Il governo preoccupato di rallentare esclusivamente il processo espropriativo delle case dei debitori, sull’onda del caso Bramini, ha del tutto dimenticato l’organizzazione del sistema vendita che, così gestito, crea una situazione di questo genere: assembramenti fuori dalle sale di aste, fuori dai palazzi e senza controlli, possibilità di accordi (non fingiamo non ci siano, perchè ci sono) in barba alla turbativa d’asta (reato penale ma difficilissimo da cristallizzare in quanto punibile solo se colti con le mani nel sacco: io stesso ho denunciato due volte, perfino con l’intervento dei carabinieri in borghese sul posto, senza risultato) e clienti stranieri (e non), che hanno l’urgenza casa e con poca comprensione di certi complicati meccanismi rimangono soli e completamente spaesati davanti all’avvocato, al notaio o al commercialista di turno (l’ostracismo del consulente a cosa vuole portare? Alla vittoria delle mafie?)
E poi, per concludere: chi controlla il controllore?
A chi non capita di sbagliare? A nessuno. Il consulente immobiliare, tra le mille01 cose, ha il compito di gestire questi errori per permettere che tutto si compia come deve fino al passaggio di proprietà e alla consegna delle chiavi.
Succede che sorge un ufficio para-statale dove vi sono consulenti privati che sono convenzionati con il pubblico (o simil pubblico, chi vuole capire capisca) e che ad esso si sovrappongono proponendo servizi connessi ma non annessi: come dire, tutto in casa, il bello e cattivo tempo, del tutto borderline sul piano della trasparenza.

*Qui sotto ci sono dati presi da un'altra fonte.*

(** Code units that no case mapping produces unless they were there:
    white space and the ASCII characters that are not letters. *)
Definition is_caseless (c : char16) : bool :=
  is_space c || ((c <? 128) && negb (is_lower c) && negb (is_upper c)).

Class CaseMapping : Type := {
  toLowerCase : jsstring -> jsstring;
  toUpperCase : jsstring -> jsstring;
  lower_plain : forall s,
    forallb is_plain s = true -> toLowerCase s = map ascii_lower s;
  upper_plain : forall s,
    forallb is_plain s = true -> toUpperCase s = map ascii_upper s;
  lower_fresh : forall s c,
    In c (toLowerCase s) -> is_caseless c = true -> In c s;
  upper_fresh : forall s c,
    In c (toUpperCase s) -> is_caseless c = true -> In c s;
  lower_no_upper : forall s c, In c (toLowerCase s) -> is_upper c = false;
  lower_idem : forall s, toLowerCase (toLowerCase s) = toLowerCase s;
  lower_nonempty : forall s, toLowerCase s = [] -> s = []
}.

(** ** toKebabCase *)

Module Kebab.
Section WithCaseMapping.
Context {cm : CaseMapping}.

(** The words of [toKebabCase]: the value of [words] in the source, for the
    trimmed string [str]. *)
Definition words (str : jsstring) : list jsstring :=
  let str := replace_camel is_lower_or_digit str in
  let str := map (fun c => if c =? UNDERSCORE then SPACE else c) str in
  let str := filter kebab_keep str in
  let str := replace_runs is_sep str in
  filter truthy (split_on SPACE str).
(** C4. For every code [c]: [validate_currency c] raises
    [CurrencyNotSupportedError] if and only if [c] is outside
    {USD, EUR, GBP, JPY, AUD}, and succeeds if and only if [c] is in it;
    [convert], with [c] as its source or as its target and a supported code
    in the other place, raises [CurrencyNotSupportedError] if and only if [c]
    is outside the set, and for a member it returns a number. *)
Theorem currency_not_supported_iff (c : string) :
  (validate_currency c = Raise (CurrencyNotSupportedError c) <-> ~ supported c) /\
  (validate_currency c = Ok tt <-> supported c) /\
  (forall (x : float) (d : string), supported d ->
     ((exists e, convert x c d = Raise (CurrencyNotSupportedError e)) <->
      ~ supported c) /\
     ((exists e, convert x d c = Raise (CurrencyNotSupportedError e)) <->
      ~ supported c) /\
     (supported c ->
      (exists y, convert x c d = Ok y) /\ (exists y, convert x d c = Ok y))).
Proof.
  split; [|split].
  - split.
    + intros H Hs. rewrite (validate_supported c Hs) in H. discriminate.
    + apply validate_unsupported.
  - split.
    + intros H. destruct (supported_dec c) as [Hs|Hs]; [exact Hs|].
      rewrite (validate_unsupported c Hs) in H. discriminate.
    + apply validate_supported.
  - intros x d Hd. split; [|split].
    + rewrite convert_raises_iff. tauto.
    + rewrite convert_raises_iff. tauto.
    + intros Hc. split; now apply convert_supported_ok.
Qed.

End CurrencyErrors.

(** ** Wallets *)

Section WalletFacts.
Import Models.

Lemma sum_app (xs : list float) (x : float) :
  sum (xs ++ [x]) = (sum xs + x)%float.
Proof. unfold sum. rewrite fold_left_app. reflexivity. Qed.

Lemma total_spent_add_expense (w : Wallet) (e : Expense) :
  total_spent (add_expense w e) = (total_spent w + amount e)%float.
Proof.
  unfold total_spent, add_expense. simpl. rewrite map_app. simpl.
  apply sum_app.
Qed.

End WalletFacts.

(** ** The manager's operations, run on a state *)

Section ManagerRuns.
Import Models Manager Api.
Variable lower : string -> string.

Lemma dict_get_set_same {V : Type} (d : list (string * V)) (k : string) (v : V) :
  Dict.get (Dict.set d k v) k = Some v.
Proof.
  induction d as [|[k' v'] rest IH]; simpl.
  - now rewrite String.eqb_refl.
  - destruct (String.eqb_spec k k') as [->|Hne]; simpl.
    + now rewrite String.eqb_refl.
    + apply String.eqb_neq in Hne. now rewrite Hne.
Qed.

Lemma dict_get_set_other {V : Type} (d : list (string * V)) (k k' : string) (v : V) :
  k' <> k -> Dict.get (Dict.set d k v) k' = Dict.get d k'.
Proof.
  intros Hne. induction d as [|[k0 v0] rest IH]; simpl.
  - apply String.eqb_neq in Hne. now rewrite Hne.
  - destruct (String.eqb_spec k k0) as [->|Hk]; simpl.
    + apply String.eqb_neq in Hne. now rewrite Hne.
    + now rewrite IH.
Qed.

Lemma dict_set_fresh {V : Type} (d : list (string * V)) (k : string) (v : V) :
  Dict.get d k = None -> Dict.set d k v = d ++ [(k, v)].
Proof.
  induction d as [|[k0 v0] rest IH]; simpl; [reflexivity|].
  destruct (String.eqb k k0); [discriminate|].
  intros H. now rewrite IH.
Qed.

Lemma dict_keys_set_present {V : Type} (d : list (string * V)) (k : string) (v : V) :
  Dict.get d k <> None -> Dict.keys (Dict.set d k v) = Dict.keys d.
Proof.
  unfold Dict.keys. induction d as [|[k0 v0] rest IH]; simpl.
  - congruence.
  - destruct (String.eqb k k0) eqn:E; simpl; [reflexivity|].
    intros H. now rewrite IH.
Qed.

Lemma get_wallet_run (name : string) (self : ExpenseManager) :
  get_wallet lower name self =
  (match Dict.get (wallets self) (lower name) with
   | Some wallet => Ok wallet
   | None => Raise (WalletNotFoundError name)
   end, self).
Proof.
  unfold get_wallet, bind, read_wallets, raise, lift, Dict.contains, Dict.getitem.
  destruct (Dict.get (wallets self) (lower name)); reflexivity.
Qed.

Lemma create_wallet_run (name currency : string) (balance : float)
  (self : ExpenseManager) :
  create_wallet lower name currency balance self =
  match Dict.get (wallets self) (lower name) with
  | Some _ => (Raise (WalletExistsError name), self)
  | None =>
      match Currency.validate_currency currency with
      | Raise e => (Raise e, self)
      | Ok _ =>
          let wallet := {| Models.name := name; Models.currency := currency;
                           Models.balance := balance; expenses := [] |} in
          (Ok wallet, {| wallets := wallets self ++ [(lower name, wallet)] |})
      end
  end.
Proof.
  unfold create_wallet, bind, read_wallets, raise, lift, store_wallet, ret,
    Dict.contains.
  destruct (Dict.get (wallets self) (lower name)) eqn:E; [reflexivity|].
  destruct (Currency.validate_currency currency); [|reflexivity].
  simpl. now rewrite (dict_set_fresh _ _ _ E).
Qed.

Lemma add_expense_run (wallet_name description : string) (amount : float)
  (category : string) (self : ExpenseManager) :
  add_expense lower wallet_name description amount category self =
  let expense := {| Models.description := description; Models.amount := amount;
                    Models.category := category |} in
  match Dict.get (wallets self) (lower wallet_name) with
  | Some wallet =>
      (Ok expense,
       {| wallets := Dict.set (wallets self) (lower wallet_name)
                       (Models.add_expense wallet expense) |})
  | None => (Raise (WalletNotFoundError wallet_name), self)
  end.
Proof.
  unfold add_expense, bind. rewrite get_wallet_run.
  destruct (Dict.get (wallets self) (lower wallet_name)); reflexivity.
Qed.

Lemma list_wallets_run (self : ExpenseManager) :
  list_wallets self = (Ok (Dict.values (wallets self)), self).
Proof. reflexivity. Qed.

Lemma to_dict_run (self : ExpenseManager) :
  to_dict self =
  (Ok (JDict [("wallets", JList (map wallet_to_dict (Dict.values (wallets self))))]),
   self).
Proof. reflexivity. Qed.

End ManagerRuns.

Section ExpenseRecording.
Import Models Manager Api.

Lemma add_expense_updates (lower : string -> string) (self : ExpenseManager)
  (wallet_name description : string) (amount : float) (category : string)
  (wallet : Wallet) :
  fst (get_wallet lower wallet_name self) = Ok wallet ->
  let expense := {| Models.description := description; Models.amount := amount;
                    Models.category := category |} in
  let self' := snd (add_expense lower wallet_name description amount category self) in
  fst (add_expense lower wallet_name description amount category self) = Ok expense /\
  fst (get_wallet lower wallet_name self') = Ok (Models.add_expense wallet expense) /\
  (forall key, key <> lower wallet_name ->
     Dict.get (wallets self') key = Dict.get (wallets self) key) /\
  Dict.keys (wallets self') = Dict.keys (wallets self).
Proof.
  rewrite get_wallet_run. simpl. intros Hget.
  rewrite add_expense_run, get_wallet_run.
  destruct (Dict.get (wallets self) (lower wallet_name)) as [w|] eqn:E;
    [|discriminate].
  injection Hget as ->. simpl. repeat split.
  - now rewrite dict_get_set_same.
  - intros key Hkey. now apply dict_get_set_other.
  - apply dict_keys_set_present. congruence.
Qed.
Lemma drm_stage_Ret_intro (a : Args) (ks : list ContentKey) (w : world) :
  (widevine a = true ->
   is_Ok (widevine_generate_pssh (map kid ks) (widevine_provider a)
            (widevine_content_id a) (widevine_pssh_version a))) ->
  (playready a = true ->
   exists pks,
     comprehension playready_key ks = Ok pks
     /\ is_Ok (playready_generate_pssh pks (playready_la_url a)
                 (playready_algorithm a) (playready_pssh_version a))) ->
  exists drm w', drm_stage a ks w = (Ret drm, w').
Proof.
  intros Hw Hp. unfold drm_stage, bind.
  rewrite widevine_stage_run.
  destruct (widevine a).
  - cbv zeta. specialize (Hw eq_refl).
    destruct (widevine_generate_pssh _ _ _ _) as [p|e]; [|contradiction].
    rewrite playready_stage_run. destruct (playready a); [|eauto].
    destruct (Hp eq_refl) as (pks & -> & Hgen). cbv zeta.
    destruct (playready_generate_pssh _ _ _ _) as [q|e]; [|contradiction].
    eauto.
  - rewrite playready_stage_run. destruct (playready a); [|eauto].
    destruct (Hp eq_refl) as (pks & -> & Hgen). cbv zeta.
    destruct (playready_generate_pssh _ _ _ _) as [q|e]; [|contradiction].
    eauto.
Qed.

Lemma main_Exit_inv (a : Args) (w w' : world) (n : Z) :
  main a w = (Exit n, w') ->
  n = 0%Z /\ exists st, main_body a w = (Ret st, w').
Proof.
  unfold main, bind, exit.
  destruct (quiet_main_body a w) as [_ Hexit].
  destruct (main_body a w) as [[st|e|m|k] w1]; simpl in *; try discriminate.
  - intros Heq. inversion Heq; subst. split; [reflexivity | now exists st].
  - now destruct (Hexit k).
Qed.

Facciamo l’avvocato del diavolo: se io sono un consulente di un ufficio para-statale che conosco in anteprima notizie (aumm aumm) connesse ad immobili grazie alle mie “amicizie” con tizio, caio e sempronio di un ufficio statale (o simil statale) posso agire in modo tale da condurre a trattativa privata determinati immobili traendone un vantaggio con una sorta di abuso di posizione dominante?
Come mai non c’è nessuno che verifica ciò? E soprattutto: dove è finita la terzietà? (Quella garantita da un consulente immobiliare?)
Così le aste che muovono una bella quantita di miliardi (con un indotto non indifferente) vengono lasciate al caso dal Governo dell’Onestà che tutela i deboli ma che di fronte “ai forti” volta la faccia sperando che alla fine il tutto finisca solo con un “fallo di confusione”.